3.6.3. Macrophage Polarization and Lupus Nephritis
Lupus nephritis (LN) is a common SLE complication that can lead to severe tissue damage and organ failure. The pathogenesis of LN is related to immune complex deposition, macrophage activation, and excessive release of proinflammatory cytokines. Activation of the immune complex of Fcγ receptors on Fc receptor-carrying cells (monocytes and macrophages) can lead to the release of inflammatory cytokines, thereby causing kidney inflammation [125]. Macrophages are the primary infiltrating cells in the kidney of LN patients and participate in the injury and repair of the kidney. Immature macrophages can be detected in the urine of patients with LN, and the frequency of those macrophages is associated with the disease progression [126].

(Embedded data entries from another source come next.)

Lemma article_payload_ok n content : complete_section content → payload_ok (payload_for_status 220 n content).
Proof.
  intros Hc. unfold payload_for_status.
  destruct (captured_article_payload_sections content) as [[[h0 h1] [b0 b1]]|] eqn:E; [|by split; [apply complete_nil|]].
  pose proof (sections_blank _ _ _ _ _ E) as Hp. destruct (sections_inside _ _ _ _ _ E) as (-> & <- & Hl & ->).
  assert (slice 0 h1 content = take h1 content) as -> by (unfold slice; by rewrite drop_0, Nat.sub_0_r).
  assert (slice (h1 + 2) (length content) content = drop (h1 + 2) content) as ->
    by (unfold slice; apply take_ge; rewrite length_drop; lia).
  assert (length (take h1 content) = h1) as Hlt by (rewrite length_take; lia).
  rewrite Hp in Hc. cbn. apply complete_split; [|eapply suffix_after_blank|done].
  - apply (captured_article_sections_iff content _ _ Hp). by rewrite Hlt.
  - destruct Hc as [[Hnil|Hsuf] _]; [|exact Hsuf]. by destruct (take h1 content).
Qed.

(** A complete response as the framer hands it to the cache. *)
Definition complete_capture (status : StatusCode) (line : bytes) (chunks : list bytes) (payload_end : nat) : Prop :=
  ∃ tail, concat chunks = line ++ tail ∧
    ((220 <= as_u16 status <= 222)%N →
     ∃ content, tail = content ++ DOT_TERMINATOR ∧ complete_section content ∧
       payload_end = length line + length content).

Lemma framed_payload_ok status line chunks payload_end :
  complete_capture status line chunks payload_end →
  payload_ok (parse_framed_chunked_payload status (length line) chunks payload_end).
Proof.
  intros (tail & Hc & Hm). destruct (decide (status = mkStatusCode 430)) as [->|Hs]; [done|].
  rewrite (parse_framed_line _ _ _ _ _ Hs Hc). destruct (as_u16 status =? 223)%N; [done|].
  destruct (negb _) eqn:E; [done|]. reflect_bools. destruct Hm as (content & -> & Hcs & ->); [lia|].
  rewrite Nat.add_comm, Nat.add_sub, take_app_length.
  assert (as_u16 status = 220 ∨ as_u16 status = 221 ∨ as_u16 status = 222)%N as [->|[->| ->]] by lia; [|done..].
  by apply article_payload_ok.
Qed.
End IngestOk.

Lemma merge_payloads_ok l r p : payload_ok l → payload_ok r → merge_payloads l r = Some p → payload_ok p.
Proof. destruct l, r; cbn; try done; intros ? ? [= <-]; by split. Qed.
(** [CachedArticle::record_availability_missing]: the first recorded timestamp of
    the slot is renewed, or a new one is pushed. *)
Fixpoint renew_timestamp (slot : AvailabilitySlot) (now : N) (l : list (AvailabilitySlot * N))
    : list (AvailabilitySlot * N) :=
  match l with
  | [] => [(slot, now)]
  | (s, ts) :: l =>
      if slot_index s =? slot_index slot then (s, now) :: l else (s, ts) :: renew_timestamp slot now l
  end.

Definition ca_record_missing (now : N) (slot : AvailabilitySlot) (e : CachedArticle) : CachedArticle :=
  mkCached (record_missing_slot (ca_availability e) slot) (renew_timestamp slot now (ca_negative e))
    (ca_status e) (ca_payload e) (ca_tier e) (ca_inserted_at e).

Definition payload_is_complete_article (status : StatusCode) (p : CachedPayload) : bool :=
  if negb (as_u16 status =? 220)%N then false
  else match p with
       | CpArticle _ headers body => negb (bool_decide (headers = [])) || negb (bool_decide (body = []))
       | _ => false
       end.

Definition is_complete_article (e : CachedArticle) : bool :=
  payload_is_complete_article (ca_status e) (ca_payload e).

Definition set_content (e : CachedArticle) (status : StatusCode) (p : CachedPayload) (tier inserted_at : N)
    : CachedArticle :=
  mkCached (ca_availability e) (ca_negative e) status p tier inserted_at.

(** [CachedArticle::merge_compatible_sections]: [None] is [false]. *)
Definition merge_compatible_sections (now : N) (e other : CachedArticle) : option CachedArticle :=
  p ← merge_payloads (ca_payload e) (ca_payload other);
  Some (set_content e (mkStatusCode 220) p (N.max (ca_tier e) (ca_tier other)) now).

Definition cached_response_for (e : CachedArticle) (k : RequestKind) (mid : bytes) : option CachedResponseWire :=
  cached_response_for_payload (ca_payload e) k mid.

Definition request_cache_metadata (e : CachedArticle) (a : ArticleAvailability) : RequestCacheEntryMetadata :=
  mkCacheEntryMetadata (ca_status e) (mkCacheAvailability (missing_bits a) (missing_bits a)) (ca_tier e)
    (ca_inserted_at e) (request_payload_kind (ca_payload e)) (payload_article_number (ca_payload e)).

(** ** Updates *)

Definition fresh_entry_for_mutation (now ttl : N) (maybe : option CachedArticle) : option CachedArticle :=
  e ← maybe;
  let e := ca_expire_stale now ttl e in
  if negb (ca_is_expired now ttl e) then Some e else None.

(** Whether an ingested entry replaces the content of an existing one. *)
Definition should_replace (e new : CachedArticle) : bool :=
  match is_complete_article e, is_complete_article new with
  | false, true => true
  | true, false => false
  | _, _ =>
      negb (keep_same_completeness (payload_len (ca_payload e)) (payload_len (ca_payload new))
              (ca_payload e) (ca_payload new))
  end.

Definition merge_ingest_entry (now ttl : N) (maybe : option CachedArticle) (new : CachedArticle)
    (slot : AvailabilitySlot) : CachedArticle :=
  match fresh_entry_for_mutation now ttl maybe with
  | Some e =>
      if is_missing_slot (ca_availability e) slot then e
      else
        match merge_compatible_sections now e new with
        | Some e => e
        | None =>
            if should_replace e new
            then set_content e (ca_status new) (ca_payload new) (ca_tier new) now
            else e
        end
  | None => new
  end.

Definition without_section (p : CachedPayload) : bool :=
  match p with CpMissing | CpAvailabilityOnly => true | _ => false end.

Definition merge_backend_has_status_entry (now ttl : N) (maybe : option CachedArticle) (status : StatusCode)
    (slot : AvailabilitySlot) (tier : N) : CachedArticle :=
  let e := default (availability_only_entry now status tier) (fresh_entry_for_mutation now ttl maybe) in
  if is_missing_slot (ca_availability e) slot then e
  else if without_section (ca_payload e) then set_content e status CpAvailabilityOnly tier now
  else set_content e (ca_status e) (ca_payload e) (ca_tier e) now.

Definition merge_backend_stat_entry (now ttl : N) (maybe : option CachedArticle)
    (slot : AvailabilitySlot) (tier : N) : CachedArticle :=
  let new := stat_entry now tier in
  let e := default new (fresh_entry_for_mutation now ttl maybe) in
  if is_missing_slot (ca_availability e) slot then e
  else if without_section (ca_payload e)
  then set_content e (ca_status new) (ca_payload new) (ca_tier new) now
  else set_content e (ca_status e) (ca_payload e) (ca_tier e) now.

Definition merge_availability_missing_entry (now ttl : N) (maybe : option CachedArticle)
    (slot : AvailabilitySlot) : CachedArticle :=
  match fresh_entry_for_mutation now ttl maybe with
  | Some e => ca_record_missing now slot e
  | None => ca_record_missing now slot (missing_entry now 0)
  end.

(** ** The cache *)

Section ArticleCache.
Context {MC : Memchr}.

Definition from_framed_chunked_with_tier (now : N) (status : StatusCode) (status_end : nat)
    (chunks : list bytes) (payload_end : nat) (tier : N) : CachedArticle :=
  mkCached new_availability [] status (parse_framed_chunked_payload status status_end chunks payload_end) tier now.

Abbreviation Entries := (gmap bytes CachedArticle).

(** [get_by_cache_key]: an expired entry is removed. *)
Definition get_by_cache_key (now ttl : N) (key : bytes) (c : Entries) : option CachedArticle * Entries :=
  match c !! key with
  | Some e =>
      if negb (ca_is_expired now ttl e) then (Some (ca_expire_stale now ttl e), c) else (None, delete key c)
  | None => (None, c)
  end.

Inductive CacheOp :=
| OpIngest (key : bytes) (status : StatusCode) (line : bytes) (chunks : list bytes) (payload_end : nat)
    (slot : AvailabilitySlot) (tier : N)
| OpHasStatus (key : bytes) (status : StatusCode) (slot : AvailabilitySlot) (tier : N)
| OpStat (key : bytes) (slot : AvailabilitySlot) (tier : N)
| OpMissing (key : bytes) (slot : AvailabilitySlot)
| OpGet (key : bytes)
| OpEvict (key : bytes).

(** [upsert_framed_ingest_for_slot], [record_has_status_for_slot],
    [record_stat_for_slot], [record_availability_missing] and
    [get_by_cache_key], one at a time for a key. *)
Definition cache_step (ttl now : N) (op : CacheOp) (c : Entries) : Entries :=
  match op with
  | OpIngest key status line chunks payload_end slot tier =>
      let new := from_framed_chunked_with_tier now status (length line) chunks payload_end tier in
      <[key := merge_ingest_entry now ttl (c !! key) new slot]> c
  | OpHasStatus key status slot tier =>
      <[key := merge_backend_has_status_entry now ttl (c !! key) status slot tier]> c
  | OpStat key slot tier => <[key := merge_backend_stat_entry now ttl (c !! key) slot tier]> c
  | OpMissing key slot => <[key := merge_availability_missing_entry now ttl (c !! key) slot]> c
  | OpGet key => (get_by_cache_key now ttl key c).2
  | OpEvict key => delete key c
  end.

(** The operations of a run with the times at which they happen. *)
Definition run_cache (ttl : N) (ops : list (CacheOp * N)) (c : Entries) : Entries :=
  foldl (λ c op, cache_step ttl op.2 op.1 c) c ops.
End ArticleCache.

(** ** Negative facts of an entry *)

Definition neg_slots (e : CachedArticle) : list nat := (λ p, slot_index p.1) <$> ca_negative e.

(** The bit set and the timestamps agree. *)
Definition neg_inv (e : CachedArticle) : Prop :=
  NoDup (neg_slots e) ∧
  ∀ s, is_missing_slot (ca_availability e) s = true ↔ slot_index s ∈ neg_slots e.

Lemma is_missing_testbit a s : is_missing_slot a s = N.testbit (missing_bits a) (N.of_nat (slot_index s)).
Proof. unfold is_missing_slot. rewrite land_slot_bit. by destruct (N.testbit _ _). Qed.

Lemma expire_bits_testbit (stale : AvailabilitySlot * N → bool) l bits j :
  N.testbit (foldl (λ bits p, if stale p then clear_slot_bit bits p.1 else bits) bits l) (N.of_nat j) =
  N.testbit bits (N.of_nat j) && negb (existsb (λ p, stale p && (slot_index p.1 =? j)) l).
Proof.
  revert bits. induction l as [|p l IH]; intros bits; cbn [foldl existsb]; [by rewrite andb_true_r|].
  rewrite IH. destruct (stale p); cbn [andb orb]; [|done]. unfold clear_slot_bit.
  rewrite N.ldiff_spec, slot_bit_testbit. destruct (Nat.eqb_spec (slot_index p.1) j) as [->|Hne].
  - by rewrite N.eqb_refl, andb_false_r, orb_true_l, andb_false_r.
  - rewrite (proj2 (N.eqb_neq _ _)) by lia. by rewrite andb_true_r.
Qed.

Lemma NoDup_fmap_inj {A B} (f : A → B) l x y : NoDup (f <$> l) → x ∈ l → y ∈ l → f x = f y → x = y.
Proof.
  induction l as [|z l IH]; [by intros _ ?%elem_of_nil|]. rewrite fmap_cons, NoDup_cons. intros [Hz Hl].
  rewrite !elem_of_cons. intros [->|Hx] [->|Hy] E; [done| | |by apply IH].
  - destruct Hz. apply list_elem_of_fmap. by exists y.
  - destruct Hz. apply list_elem_of_fmap. by exists x.
Qed.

Evidence has shown that M1 macrophages from the injured kidney have proinflammatory effects and clear apoptotic and injured cells. M2-type macrophages play a role in inhibiting inflammation and promoting tissue repair, while M2a-like macrophages are involved in fibrosis repair and progression [127], and M2c can exert anti-inflammatory and profibrotic effects [128]. Thus, changing the direction of macrophage polarization can worsen or improve the development and prognosis of LN. In most cases, alleviation of LN is mainly achieved by increasing the frequency of M2 macrophages and enhancing the anti-inflammatory properties. For example, using the pristane-induced mouse animal model, it was found that total glucosides of peony (TGP) could efficiently increase the frequency of M2 macrophages through the IL-4-mediated STAT6 signal transduction pathway and play a therapeutic role in LN through its anti-inflammatory effect [129].
The lack of Bruton's tyrosine kinase (BTK) could enhance STAT6 phosphorylation through the STAT signaling pathway, resulting in decreased M1 polarization and increased M2 polarization. In addition, the BTK inhibitor BI-BTK-1 can prevent macrophage activation by inhibiting Fc receptors and certain TLRs, decrease immune complex (IC) deposition, reduce autoantibody IgG levels, and downregulate inflammatory mediators (TNF, IL-1β, and IL-60) [130]. These two viewpoints are consistent and show that BTK inhibitors can promote M2 macrophage polarization, reduce the production of inflammatory factors, improve the renal microenvironment, and play an excellent protective and therapeutic role in the damaged kidney in LN. Although BTK inhibitor as a drug has successfully treated rheumatoid arthritis and multiple sclerosis in the clinic, further efforts are still needed in the clinical application in treating SLE and Sjogren's syndrome [131].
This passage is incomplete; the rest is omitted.